Prévention pour Macron
Tout en lançant un plan d'investissement de 5 milliards d'euros dans l'hôpital et l'innovation médicale, Emmanuel Macron prévoit lui aussi de réaliser d'importantes économies sur l'assurance-maladie au cours des cinq prochaines années. « En maintenant un objectif national des dépenses d’assurances maladie (ONDAM) à +2,33 %, 15 milliards d'économies seront réalisées par rapport au tendanciel » a ainsi expliqué l’ancien ministre de l’Industrie et du Numérique. Comment ? Grâce à « une politique volontariste de prévention » et à un remboursement approprié des soins, « y compris les plus petits qui paraissent anecdotiques, afin d’éviter l'apparition de pathologies beaucoup plus lourdes ».

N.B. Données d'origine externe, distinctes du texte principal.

(** The form seeded from the record being edited. *)
Definition hydratedFormData (instrumentToEdit : Obj) : Obj :=
  <["id" := get instrumentToEdit "id" ||: get instrumentToEdit "idProduct"]>
  (<["name" := get instrumentToEdit "name" ||: VStr ""]>
  (<["brand" := get instrumentToEdit "brand" ||: VStr ""]>
  (<["model" := get instrumentToEdit "model" ||: VStr ""]>
  (<["year" := get instrumentToEdit "year" ||: VStr ""]>
  (<["stock" := get instrumentToEdit "stock" ||: VStr ""]>
  (<["description" := get instrumentToEdit "description" ||: VStr ""]>
  (<["price" := get instrumentToEdit "price" ||: VStr ""]>
  (<["available" := get instrumentToEdit "available" ||: VBool false]>
  (<["idCategory" := get instrumentToEdit "idCategory" ||: VStr ""]>
  (<["imageUrls" := VArr []]> ∅)))))))))).

(** The effect that loads the record in edit mode.  [imageUrls] is read
    as the code reads it: an array seeds the three image cells when it is
    not empty; a non-empty string passes the guard and fails at [.map]
    (the error unmounts the component, so the two setter calls before it
    are not observable); any other value fails the guard. *)
Definition hydrateEffect (instrumentToEdit : option Obj) (snap : State) : M unit :=
  let isEditMode := isEditMode_of instrumentToEdit in
  match instrumentToEdit with
  | Some record =>
      when (isEditMode && initialLoad snap)
        (setFormData (λ _, hydratedFormData record);;
         match get record "imageUrls" with
         | VArr imageUrls =>
             when (Nat.ltb 0 (length imageUrls))
               (setExistingImages (λ _, imageUrls);;
                setImagePreviews (λ _, imageUrls);;
                setImageData (λ _,
                  map (λ url, {| url := url; publicId := None; width := None;
                                 height := None; format := None |}) imageUrls))
         | VStr s =>
             when (Nat.ltb 0 (String.length s))
               (throw (TypeError "instrumentToEdit.imageUrls.map is not a function"))
         | _ => ret tt
         end;;
         setInitialLoad false)
  | None => ret tt
  end.

(** The effect that re-arms [initialLoad] when the form opens. *)
Definition openEffect (isOpen : bool) : M unit :=
  when isOpen (setInitialLoad true).

(** [resetForm] *)
Definition resetForm (snap : State) : M unit :=
  forEach (λ url,
      c ← startsWith (Some url) "blob:";
      when c (revokeObjectURL (Some url)))
    (imagePreviews snap);;
  setFormData (λ _, emptyFormData);;
  setImageFiles (λ _, []);;
  setImagePreviews (λ _, []);;
  setExistingImages (λ _, []);;
  setImageData (λ _, []).

(** The effect that cleans up when the form is closed, and resets the
    form when it opens in create mode. *)
Definition cleanupEffect (isOpen isEditMode : bool) (snap : State) : M unit :=
  if negb isOpen then
    forEach (λ url,
        c ← startsWith (Some url) "blob:";
        when c (revokeObjectURL (Some url)))
      (imagePreviews snap)
  else if negb isEditMode && initialLoad snap then
    resetForm snap;;
    setInitialLoad false
  else ret tt.

(** [handleInputChange] *)
Definition handleInputChange (isEditMode : bool) (target : Target.t) : M unit :=
  let name := Target.name target in
  let value := Target.value target in
  let type := Target.type target in
  let checked := Target.checked target in
  function
    (when (isEditMode && negb (String.eqb name "idCategory")) return_;;
     setFormData (λ prev,
       <[name :=
           if String.eqb type "checkbox" then VBool checked
           else if String.eqb name "idCategory" then VNum (Number value)
           else if String.eqb name "available" then VBool (String.eqb value "true")
           else VStr value]> prev)).

(** [removeImage] *)
Definition removeImage (isEditMode : bool) (snap : State) (index : nat) : M unit :=
  function
    (when isEditMode return_;;
     try_catch
       (let isExistingImage := Nat.ltb index (length (existingImages snap)) in
        (if isExistingImage then
           let imageUrl := existingImages snap !! index in
           setExistingImages (js_filter (λ _ i, negb (Nat.eqb i index)));;
           setImagePreviews (js_filter (λ url _, bool_decide (Some url ≠ imageUrl)))
         else
           let newIndex := index - length (existingImages snap) in
           c ← (if defined_nonempty (imagePreviews snap !! index)
                then startsWith (imagePreviews snap !! index) "blob:"
                else ret false);
           when c (revokeObjectURL (imagePreviews snap !! index));;
           setImageFiles (js_filter (λ _ i, negb (Nat.eqb i newIndex)));;
           setImagePreviews (js_filter (λ _ i, negb (Nat.eqb i index))));;
        setImageData (js_filter (λ _ i, negb (Nat.eqb i index))))
       (λ error,
          emit (ConsoleError "Error al eliminar imagen:");;
          emit (ErrorToast "Error al eliminar la imagen"))).

(** [handleClose] *)
Definition handleClose (snap : State) : M unit :=
  resetForm snap;;
  emit OnClose.

(** [handleSubmit] *)
Definition handleSubmit (isEditMode : bool) (context : InstrumentContext)
    (instrumentService : InstrumentService) (snap : State) : M unit :=
  function
    (emit PreventDefault;;
     try_catch
       (when (negb (truthy (get (formData snap) "idCategory")))
          (emit (ErrorToast "Debes seleccionar una categoría.");; return_);;
        (if isEditMode then
           let categoryUpdateData : Obj :=
             <["id" := get (formData snap) "id"]>
             (<["idCategory" := get (formData snap) "idCategory"]> ∅) in
           updatedInstrument ←
             await (UpdateRequest categoryUpdateData)
                   (service_updateInstrument instrumentService categoryUpdateData);
           when (updateInstrument context)
             (emit (ContextUpdateInstrument updatedInstrument));;
           emit (SuccessToast "Categoría del instrumento actualizada con éxito.")
         else
           when (Nat.eqb (length (imageData snap)) 0 && Nat.eqb (length (imageFiles snap)) 0)
             (emit (ErrorToast "Debes agregar al menos una imagen.");; return_);;
           imageUrls ←
             (if Nat.ltb 0 (length (imageData snap))
              then ret (map url (imageData snap))
              else emit (ErrorToast "Las imágenes aún no se han subido correctamente.");;
                   return_);
           let payload : Obj := <["imageUrls" := VArr imageUrls]> (formData snap) in
           newInstrument ←
             await (CreateRequest payload)
                   (service_createInstrument instrumentService payload);
           when (addInstrument context)
             (emit (ContextAddInstrument newInstrument));;
           emit (SuccessToast "Instrumento agregado con éxito."));;
        handleClose snap)
       (λ error,
          emit (ConsoleError "Error completo:");;
          if bool_decide (status error = Some 409%Z) then
            emit (ErrorToast "El instrumento ya existe. Intenta con otro nombre.")
          else if bool_decide (status error = Some 400%Z) then
            emit (ErrorToast "Datos inválidos. Revisa el formulario.")
          else if bool_decide (status error = Some 500%Z) then
            emit (ErrorToast "Error en el servidor. Inténtalo más tarde.")
          else
            emit (ErrorToast
              (message_or error
                 ("Error al " ++
                  (if isEditMode then "actualizar la categoría" else "crear") ++
                  " el instrumento."))))).

End Hook.

(** ** ImageUploader *)

Section Uploader.
Context {J : JsNumber}.

(** The body of [for (const file of validFiles)]: one upload, awaited,
    then the two appends; [i] numbers the requests of the batch. *)
Fixpoint uploadEach (backend : cloudinaryService.Backend) (hasSetImageData : bool)
    (i : nat) (validFiles : list File.t) : M unit :=
  match validFiles with
  | [] => ret tt
  | file :: rest =>
      response ← cloudinaryService.uploadImageViaBackend backend i file;
      setImagePreviews (λ prev, (prev ++ [secureUrl response])%list);;
      when hasSetImageData
        (setImageData (λ prev, (prev ++
           [{| url := secureUrl response;
               publicId := Some (r_publicId response);
               width := Some (r_width response);
               height := Some (r_height response);
               format := Some (r_format response) |}])%list));;
      uploadEach backend hasSetImageData (S i) rest
  end.

(** [handleImageUpload], with the component's props: [isEditMode], the
    [imagePreviews] it was rendered with, and whether the optional
    [setImageData] and [setImageFiles] callbacks were passed. *)
Definition handleImageUpload (isEditMode : bool) (imagePreviews : list string)
    (hasSetImageData hasSetImageFiles : bool)
    (backend : cloudinaryService.Backend) (files : list File.t) : M unit :=
  function
    (when isEditMode return_;;
     let totalImages := length imagePreviews in
     when (Nat.ltb 5 (length files + totalImages))
       (emit (Alert "Máximo 5 imágenes permitidas");; return_);;
     let validFiles :=
       List.filter (λ file, String.prefix "image/" (File.type file)) files in
     when (negb (Nat.eqb (length validFiles) (length files)))
       (emit (Alert "Solo se permiten archivos de imagen");; return_);;
     emit (SetIsUploading true);;
     try_finally
       (try_catch
          (when hasSetImageFiles (setImageFiles (λ prev, (prev ++ validFiles)%list));;
           uploadEach backend hasSetImageData 0 validFiles)
          (λ error,
             emit (ConsoleError "Error en la carga de imágenes:");;
             emit (Alert "Error al subir imagen")))
       (emit (SetIsUploading false))).

End Uploader.

(** ** JSON answers *)

Section Answers.
Context {J : JsNumber}.

Local Unset Elimination Schemes.

(** A value a service resolves with. *)
Inductive Json :=
| JUndefined
| JNull
| JBool (b : bool)
| JNum (n : num)
| JStr (s : string)
| JArr (items : list Json)
| JObj (fields : gmap string Json).

Local Set Elimination Schemes.

(** [!!v] *)
Definition json_truthy (v : Json) : bool :=
  match v with
  | JUndefined | JNull => false
  | JBool b => b
  | JNum n => num_truthy n
  | JStr s => negb (String.eqb s "")
  | JArr _ | JObj _ => true
  end.

(** [v.k], for a key [k] that is no built-in property: a TypeError on
    [undefined] and [null], [undefined] when the key is absent. *)
Definition member (v : Json) (k : string) : JsError + Json :=
  match v with
  | JUndefined | JNull => inl (TypeError ("Cannot read properties of undefined (reading '" ++ k ++ "')"))
  | JObj fields => inr (default JUndefined (fields !! k))
  | _ => inr JUndefined
  end.

(** [v?.k] *)
Definition optionalMember (v : Json) (k : string) : Json :=
  match v with
  | JObj fields => default JUndefined (fields !! k)
  | _ => JUndefined
  end.

(** The effect that loads the categories when the hook mounts, given what
    [instrumentService.getCategories()] settles with: the list handed to
    [setCategories] and the messages logged with [console.error]. *)
Definition fetchCategories (getCategories : JsError + Json) : list Json * list string :=
  let attempt : JsError + (list Json * list string) :=
    match getCategories with
    | inl error => inl error
    | inr data =>
        if json_truthy (optionalMember (optionalMember data "response") "categories") then
          match member data "response" with
          | inl error => inl error
          | inr response =>
              match member response "categories" with
              | inl error => inl error
              | inr (JArr categories) => inr (categories, [])
              | inr _ => inr ([], ["La API no devolvió un array:"])
              end
          end
        else inr ([], ["La API no devolvió un array:"])
    end in
  match attempt with
  | inr done => done
  | inl error => ([], ["Error al obtener categorías:"])
  end.

End Answers.

(** ** cloudinaryService: the requests *)

(** The three values read from the environment when the module loads. *)
Record Config := {
  CLOUDINARY_URL : string;
  CLOUDINARY_UPLOAD_PRESET : string;
  BACKEND_URL : string
}.

(** A field of a multipart form. *)
Inductive Part :=
| FilePart (file : File.t)
| TextPart (text : string).

(** A request handed to axios. *)
Inductive HttpRequest :=
| HttpPost (address : string) (body : list (string * Part))
| HttpDelete (address : string).

(** What a call of the client amounts to: the requests it made, the
    messages it logged with [console.error], and what its promise settles
    with. *)
Record Call (A : Type) := {
  requests : list HttpRequest;
  logged : list string;
  outcome : JsError + A
}.
Global Arguments requests {A} c.
Global Arguments logged {A} c.
Global Arguments outcome {A} c.

Section Requests.
Context {J : JsNumber}.
Lemma keyword_clash_snapshot (metadata : gmap string PyVal) ts raw :
  keyword_clash VariableState_params
    (<["_trace_state" := ts]> (<["raw_value" := raw]> metadata)) =
  keyword_clash VariableState_params metadata.
Proof.
  unfold keyword_clash, VariableState_params. simpl.
  by rewrite !lookup_insert_ne.
Qed.

(** X8: after [v.update_from_state(s)], [v.to_state()] gives back the
    value and the metadata of [s], under [v]'s own type: the type tag
    of the snapshot is neither checked nor taken over. *)
Theorem update_from_state_then_to_state w self v s :
  heap w !! self = Some (OVariable v) →
  is_Some (var_vars v !! "_trace_state") →
  keyword_clash VariableState_params (vs_metadata s) = false →
  vs_metadata s !! "raw_value" = None →
  vs_metadata s !! "_trace_state" = None →
  ∃ w', (update_from_state self s ;; to_state self) w =
          (inr (MkState (var_type v) (vs_value s) (vs_metadata s)), w').
Proof.
  intros Hv [ts Hts] Hclash Hraw Hnots. eexists.
  unfold bind at 1. rewrite (update_from_state_at _ v ts) by done.
  rewrite (to_state_run _ (MkVar (var_type v)
    (<["_trace_state" := ts]> (<["raw_value" := vs_value s]> (vs_metadata s))))
    (vs_value s)).
  - cbn [var_vars var_type]. rewrite keyword_clash_snapshot, Hclash.
    by rewrite snapshot_metadata_back.
  - simpl. apply lookup_insert_eq.
  - simpl. rewrite lookup_insert_ne by done. apply lookup_insert_eq.
  - simpl. rewrite lookup_insert_eq. eauto.
Qed.

(** X9: [s.to_variable().to_state()] is [s] again, for every snapshot
    whose metadata could have been passed to the constructor and names
    neither [raw_value] nor [_trace_state]. *)
Theorem to_variable_then_to_state w s :
  keyword_clash VariableState_params (vs_metadata s) = false →
  vs_metadata s !! "raw_value" = None →
  vs_metadata s !! "_trace_state" = None →
  ∃ w', (let* v := to_variable s in to_state v) w = (inr s, w').
Proof.
  intros Hclash Hraw Hts. eexists.
  unfold bind at 1. unfold to_variable, bind at 1, TraceState_new at 1, alloc.
  unfold VariableState_get_metadata.
  rewrite !dict_update_insert, dict_update_nothing.
  rewrite (to_state_run _ (MkVar (vs_type s)
    (<["_trace_state" := PyTraceState (current_trace w)]>
       (<["raw_value" := vs_value s]> (vs_metadata s))))
    (vs_value s)).
  - cbn [var_vars var_type]. rewrite keyword_clash_snapshot, Hclash.
    rewrite snapshot_metadata_back by done. by destruct s.
  - simpl. apply lookup_insert_eq.
  - simpl. rewrite lookup_insert_ne by done. apply lookup_insert_eq.
  - simpl. rewrite lookup_insert_eq. eauto.
Qed.

Lemma copy_from_at w a b va vb tsa tsb :
  heap w !! a = Some (OVariable va) →
  heap w !! b = Some (OVariable vb) →
  a ≠ b →
  var_type va = var_type vb →
  var_vars va !! "_trace_state" = Some tsa →
  var_vars vb !! "_trace_state" = Some tsb →
  copy_from a b w =
    (inr tt, set_heap (insert a (OVariable (MkVar (var_type va)
       (<["_trace_state" := tsa]> (var_vars vb))))) w).
Proof.
  intros Ha Hb Hne Hty Hta Htb. py_run.
  rewrite bool_decide_eq_true_2 by done. simpl.
  rewrite bool_decide_eq_false_2 by done. py_run.
  rewrite dict_update_insert, dict_update_empty, dict_update_nothing.
  by rewrite insert_delete_eq.
Qed.

(** X10: after [a.copy_from(b)] between Variables of one type,
    [a.to_state()] returns what [b.to_state()] returns, be it the
    snapshot or the error: the two differ in their trace state only,
    which a snapshot does not hold. *)
Theorem copy_from_then_same_snapshot w a b va vb :
  heap w !! a = Some (OVariable va) →
  heap w !! b = Some (OVariable vb) →
  var_type va = var_type vb →
  is_Some (var_vars va !! "_trace_state") →
  is_Some (var_vars vb !! "_trace_state") →
  ((copy_from a b ;; to_state a) w).1 = (to_state b w).1.
Proof.
  intros Ha Hb Hty [tsa Hta] [tsb Htb].
  destruct (decide (a = b)) as [->|Hne].
  { unfold bind at 1.
    assert (copy_from b b w = (inr tt, w)) as ->; [|done].
    py_run. rewrite bool_decide_eq_true_2 by done. simpl.
    by rewrite bool_decide_eq_true_2. }
  unfold bind at 1. rewrite (copy_from_at w a b va vb tsa tsb) by done.
  set (w1 := set_heap _ w).
  assert (heap w1 !! a = Some (OVariable (MkVar (var_type va)
            (<["_trace_state" := tsa]> (var_vars vb))))) as Ha1.
  { unfold w1. simpl. apply lookup_insert_eq. }
  destruct (var_vars vb !! "raw_value") as [raw|] eqn:Hraw.
  - rewrite (to_state_run a _ raw w1 Ha1);
      [|simpl; by rewrite lookup_insert_ne|simpl; rewrite lookup_insert_eq; eauto].
    rewrite (to_state_run b vb raw w Hb Hraw) by eauto.
    cbn [var_vars var_type fst].
    assert (keyword_clash VariableState_params
              (<["_trace_state" := tsa]> (var_vars vb)) =
            keyword_clash VariableState_params (var_vars vb)) as ->.
    { unfold keyword_clash, VariableState_params. simpl.
      by rewrite !lookup_insert_ne. }
    destruct (keyword_clash VariableState_params (var_vars vb)); [done|].
    rewrite Hty. do 2 f_equal. apply map_eq. intros k.
    destruct (decide (k = "_trace_state")) as [->|Hk1].
    { by rewrite !lookup_delete_eq. }
    rewrite !(lookup_delete_ne _ "_trace_state") by done.
    destruct (decide (k = "raw_value")) as [->|Hk2].
    { by rewrite !lookup_delete_eq. }
    rewrite !lookup_delete_ne by done. by rewrite lookup_insert_ne.
  - rewrite (to_state_no_raw a _ w1 Ha1) by (simpl; by rewrite lookup_insert_ne).
    by rewrite (to_state_no_raw b vb w Hb).
Qed.

(** ** [VariableState] as a pytree *)

Lemma py_dict_foldl (items : list (string * PyVal)) (d : gmap string PyVal) :
  foldl (λ d item, <[item.1 := item.2]> d) d items =
  list_to_map (reverse items) ∪ d.
Proof.
  revert d. induction items as [|[k x] items IH]; intros d; simpl.
  - by rewrite (left_id_L ∅ (∪)).
  - rewrite IH, reverse_cons, list_to_map_app. simpl.
    rewrite <- (assoc_L (∪)). f_equal.
    rewrite insert_empty. by rewrite <- insert_union_singleton_l.
Qed.

Lemma py_dict_items (d : gmap string PyVal) : py_dict (map_to_list d) = d.
Proof.
  unfold py_dict. rewrite py_dict_foldl, (right_id_L ∅ (∪)).
  rewrite <- (list_to_map_to_list d) at 2.
  apply list_to_map_proper.
  - rewrite fmap_reverse, reverse_Permutation. apply NoDup_fst_map_to_list.
  - apply reverse_Permutation.
Qed.

(** X11: a VariableState flattens to one child, its value, and a
    static part, its type and metadata items; unflattening the static
    part with the same child rebuilds the snapshot, and with another
    child gives what [replace] gives: the same type and metadata around
    the new value.  This holds for every snapshot whose metadata could
    have been passed to the constructor. *)
Theorem VariableState_pytree_round_trip (x : VariableState) w :
  keyword_clash VariableState_params (vs_metadata x) = false →
  (_variable_state_flatten x false).1 = [Unkeyed (vs_value x)] ∧
  (_variable_state_flatten x true).1 = [Keyed "value" (vs_value x)] ∧
  (_variable_state_flatten x true).2 = (_variable_state_flatten x false).2 ∧
  _variable_state_unflatten (_variable_state_flatten x false).2 (vs_value x, []) w
    = (inr x, w) ∧
  ∀ val,
    _variable_state_unflatten (_variable_state_flatten x false).2 (val, []) w
      = VariableState_replace x val w ∧
    VariableState_replace x val w
      = (inr (MkState (vs_type x) val (vs_metadata x)), w).
Proof.
  intros Hclash. split; [done|]. split; [done|]. split; [done|].
  unfold _variable_state_unflatten, _variable_state_flatten,
    VariableState_replace, VariableState_get_metadata. simpl.
  rewrite py_dict_items. unfold VariableState_init. rewrite Hclash.
  split; [by destruct x|]. intros val. by split.
Qed.
(** * ZNews crawler: link collection, date parsing and article crawling

    A shallow embedding of [src/utils.py], [src/link_collector.py],
    [src/article_crawler.py] and [config/config.py].

    Python [str] values are modelled as [string] (code points 0..255),
    Python [int] as [Z], [set] as [gset], the file system as a [gmap] from
    paths to file contents.  Calls that may raise return a [result]. *)

From Stdlib Require Import ZArith Lia Bool Ascii String.
From stdpp Require Import base option list gmap strings pretty.

Set Warnings "-clear-no-such-hyp".

Open Scope string_scope.
Open Scope Z_scope.

(** ** Exceptions and results *)

(** The exception classes the program meets: those of Python the
    parsers and the file functions raise, and those of the driver,
    where [WebDriverException] stands for any driver error other than
    [NoSuchElementException]. *)
Inductive exn :=
  | ValueError
  | IndexError
  | OverflowError
  | OSError
  | NoSuchElementException
  | WebDriverException.

#[global] Instance exn_eq_dec : EqDecision exn.
Proof. solve_decision. Defined.

Inductive result (A : Type) :=
  | Ok (a : A)
  | Raise (e : exn).
Arguments Ok {A} a.
Arguments Raise {A} e.

#[global] Instance result_ret : MRet result := fun A a => Ok a.

#[global] Instance result_bind : MBind result := fun A B k r =>
  match r with
  | Ok a => k a
  | Raise e => Raise e
  end.

(** [try: r except cls: h] for a handler that catches the exceptions
    selected by [cls]. *)
Definition try_except {A} (r : result A) (cls : exn -> bool)
    (h : exn -> result A) : result A :=
  match r with
  | Ok a => Ok a
  | Raise e => if cls e then h e else Raise e
  end.

(** [except Exception]: every exception of this model derives from it. *)
Definition any_Exception (e : exn) : bool := true.

Definition is_NoSuchElement (e : exn) : bool :=
  match e with NoSuchElementException => true | _ => false end.

Definition is_ValueError (e : exn) : bool :=
  match e with ValueError => true | _ => false end.

Definition is_ValueError_or_IndexError (e : exn) : bool :=
  match e with ValueError | IndexError => true | _ => false end.

(** ** Python string primitives *)

Module Py.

Dans la perspective d’« une meilleure organisation de l'offre de soins et pour éviter des recours inutiles à l'hôpital », le candidat d’En Marche envisage d’« élargir au privé les groupements de territoire (GHT) ». En clair, d’éviter les concurrences anarchiques entre les différents acteurs en favorisant un travail concerté entre libéraux et hospitaliers, qu'ils soient privés ou publics. Une vision qui conduit également Emmanuel Macron à envisager de créer des « maisons de suite permettant de passer d'un environnement hospitalier coûteux à un environnement médicalisé beaucoup moins lourd ». Et dans la même optique, il entend développer des maisons de santé pluriprofessionnelles.
Licence d’office pour Hamon
S’inscrivant dans la continuité du quinquennat de François Hollande, Benoit Hamon s’est quant à lui déclaré prêt à achever la généralisation de la complémentaire santé à tous les Français et notamment « aux fonctionnaires, aux retraités et aux étudiants qui n'en jouissent pas ». L’occasion pour le candidat socialiste d’« envisager d'une manière ou d'une autre une contribution ou impôt supplémentaire » afin de couvrir les 3,5 milliards d'euros qu’engendrerait cette dépense. À moins qu’il ne compte sur une baisse des prix des médicaments, qu’il considère « exorbitants » et pour lesquels il n’exclut pas de « recourir à la licence d'office dès lors que les prix du marché ne correspondent pas à la réalité des coûts de production ». D’autant que le candidat socialiste prévoit par ailleurs « l'automatisation de l'accès au droit à la couverture maladie universelle complémentaire (CMU-C) pour les plus pauvres ».
* Enquête réalisée en ligne, par Harris Interactive, du 30 janvier au 7 février, auprès d’un échantillon de 2 000 personnes représentatif des Français âgés de 18 ans et plus, tenant compte des critères de sexe, âge, catégorie socioprofessionnelle et région de l’interviewé(e).